Hospitals do exist, however, that recognize the vital need for effective interaction between nurses and patients who can’t speak. For instance, the Hospital of University of Pennsylvania (HUP) has a three-tier program. The first part involves nurses participating in online training based on Study of Patient-Nurse Effectiveness with Assisted Communication Strategies (SPECS-2). After training, nurses tailor these strategies to the needs of each non-verbal patient. For example, if a patient had a stroke and his cognitive abilities are affected, the nurse may determine that a picture board would be better for him to use than a word board. In fact, the last tier of the HUP program is a cart of augmentative tools, including communication boards, flash cards with words, and ipads with communication apps.

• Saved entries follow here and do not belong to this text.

Lemma stagedState_props (index removed : nat) (added : list nat) (s : State) :
  props (heap (stagedState index removed added s)) = props (heap s).
Proof.
  unfold stagedState.
  rewrite (proj1 (stage_props _ _ _)). simpl.
  apply (proj1 (stage_props _ _ _)).
Qed.

Lemma stagedState_links (index removed : nat) (added : list nat) (s : State)
    (r : LinkRef) :
  links (heap (stagedState index removed added s)) !! r
  = let before :=
      if decide (r ∈ linksOf (this s) (elementsAt index removed (this s)))
      then Some (depart (owner (this s)) (name (this s)) (links (heap s) !! r))
      else links (heap s) !! r in
    if decide (r ∈ linksOf (this s) added)
    then Some (arrive (owner (this s)) (name (this s)) before)
    else before.
Proof.
  unfold stagedState.
  rewrite (stage_links _ _ _ _ (arrive_idem _ _)). simpl.
  rewrite (stage_links _ _ _ _ (depart_idem _ _)). reflexivity.
Qed.

(** ** The queue after an edit *)

Lemma arrayContentDidChange_returns_cleared
    (sync : LinkRef -> ManyArray -> Heap -> Heap)
    (index removed added : nat) (s s' : State) :
  arrayContentDidChange sync index removed added s = Return tt s' ->
  _linksToSync (this s') = Some [].
Proof.
  unfold arrayContentDidChange. unfold bind at 1. unfold gets at 1.
  unfold bind at 1.
  match goal with
  | |- match ?m s with _ => _ end = _ -> _ => destruct (m s) as [[] s1|]; [|done]
  end.
  unfold bind at 1. destruct (linksToSyncForEach (linkSync sync) s1) as [[] s2|]; [|done].
  unfold bind at 1. unfold linksToSyncClear.
  destruct (_linksToSync (this s2)); [|done].
  unfold superArrayContentDidChange, modify. intros [= <-]. reflexivity.
Qed.

Lemma replaceContent_returns_cleared (constructorOf : nat -> nat)
    (sync : LinkRef -> ManyArray -> Heap -> Heap)
    (index removed : nat) (added : list nat) (s s' : State) :
  replaceContent constructorOf sync index removed added s = Return tt s' ->
  _linksToSync (this s') = Some [].
Proof.
  unfold replaceContent. unfold bind at 1.
  destruct (mapM _ added s) as [ids s1|]; [|done].
  unfold superReplaceContent. unfold bind at 1.
  destruct (arrayContentWillChange index removed (length ids) s1) as [[] s2|]; [|done].
  unfold bind at 1. unfold modify at 1.
  apply arrayContentDidChange_returns_cleared.
Qed.

(** C3. Whenever [replaceContent], through which every structural mutation
    of the array goes, returns, [_linksToSync] is empty.  On an initialised
    array it does return for every edit within the content whose added
    records pass the type assertion.  The queue that is flushed holds the
    links queued before together with the links of the removed and of the
    added elements; the flush starts from the fully staged state on the
    spliced content, the heap the call leaves is the one obtained by
    applying [sync] to every link of that queue in queue order, and the
    trace records exactly these reconciliations, each once. *)
Theorem replaceContent_leaves_linksToSync_empty (constructorOf : nat -> nat)
    (sync : LinkRef -> ManyArray -> Heap -> Heap)
    (index removed : nat) (added : list nat) (s : State) :
  (forall s',
     replaceContent constructorOf sync index removed added s = Return tt s' ->
     _linksToSync (this s') = Some []) /\
  (forall p,
     _initted (this s) = true ->
     _linksToSync (this s) = Some p ->
     index + removed <= length (content (this s)) ->
     (forall record, record ∈ added ->
        negb (isSet (type (this s))) || typeIs (type (this s)) (constructorOf record)
        = true) ->
     let q := addAll (linksOf (this s) added)
                (addAll (linksOf (this s) (elementsAt index removed (this s))) p) in
     let staged := stagedState index removed added s in
     exists s',
       replaceContent constructorOf sync index removed added s = Return tt s' /\
       _linksToSync (this s') = Some [] /\
       syncedLinks (trace s') = syncedLinks (trace s) ++ q /\
       this staged
       = setLinksToSync (Some q)
           (setContent (splice index removed added (content (this s))) (this s)) /\
       props (heap staged) = props (heap s) /\
       heap s' = syncAll sync (this staged) (heap staged) q /\
       trace s'
       = trace s ++ [EvSuperWillChange index removed (length added)]
           ++ syncEvents sync (this staged) (heap staged) q
           ++ [EvSuperDidChange index removed (length added)]).
Proof.
  split; [intros s'; apply replaceContent_returns_cleared|].
  intros p Hi Hp Hlen Hok q staged.
  pose proof (replaceContent_run constructorOf sync index removed added s p
                Hi Hp Hlen Hok) as Hrun.
  cbv zeta in Hrun. fold staged in Hrun.
  change (editQueue index removed added (this s) p) with q in Hrun.
  eexists. split; [exact Hrun|].
  cbn [this heap trace _linksToSync setLinksToSync].
  split_and!.
  - reflexivity.
  - rewrite !syncedLinks_app, syncEvents_synced.
    unfold syncedLinks at 2 3. simpl. by rewrite app_nil_r.
  - apply (stagedState_this _ _ _ _ p Hp).
  - apply stagedState_props.
  - reflexivity.
  - reflexivity.
Qed.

The HUP program should be duplicated by every other hospital. HUP has the ideal mindset. It understands that making patients feel better surpasses medical treatment. It also involves letting them communicate their needs and concerns through whatever means and responding to them in a compassionate, respectful manner.
Besides establishing comprehensive programs, all hospitals should adhere to Advancing Effective Communication, Cultural Competence, and Patient- and Family-Centered Care: A Roadmap for Hospitals by the Joint Commission. Not only does this monograph describes how to communicate with different types of patients (e.g. non-verbal, Deaf, non-English speaking), it also states that patients must be informed of treatments, procedures, and diagnosis.
Especially during this pandemic, healthcare professionals deserve all the credit for helping saving lives. Yet, they must provide the same high level of care for every type of patient. We all are vital members of society so our healthcare should reflect it.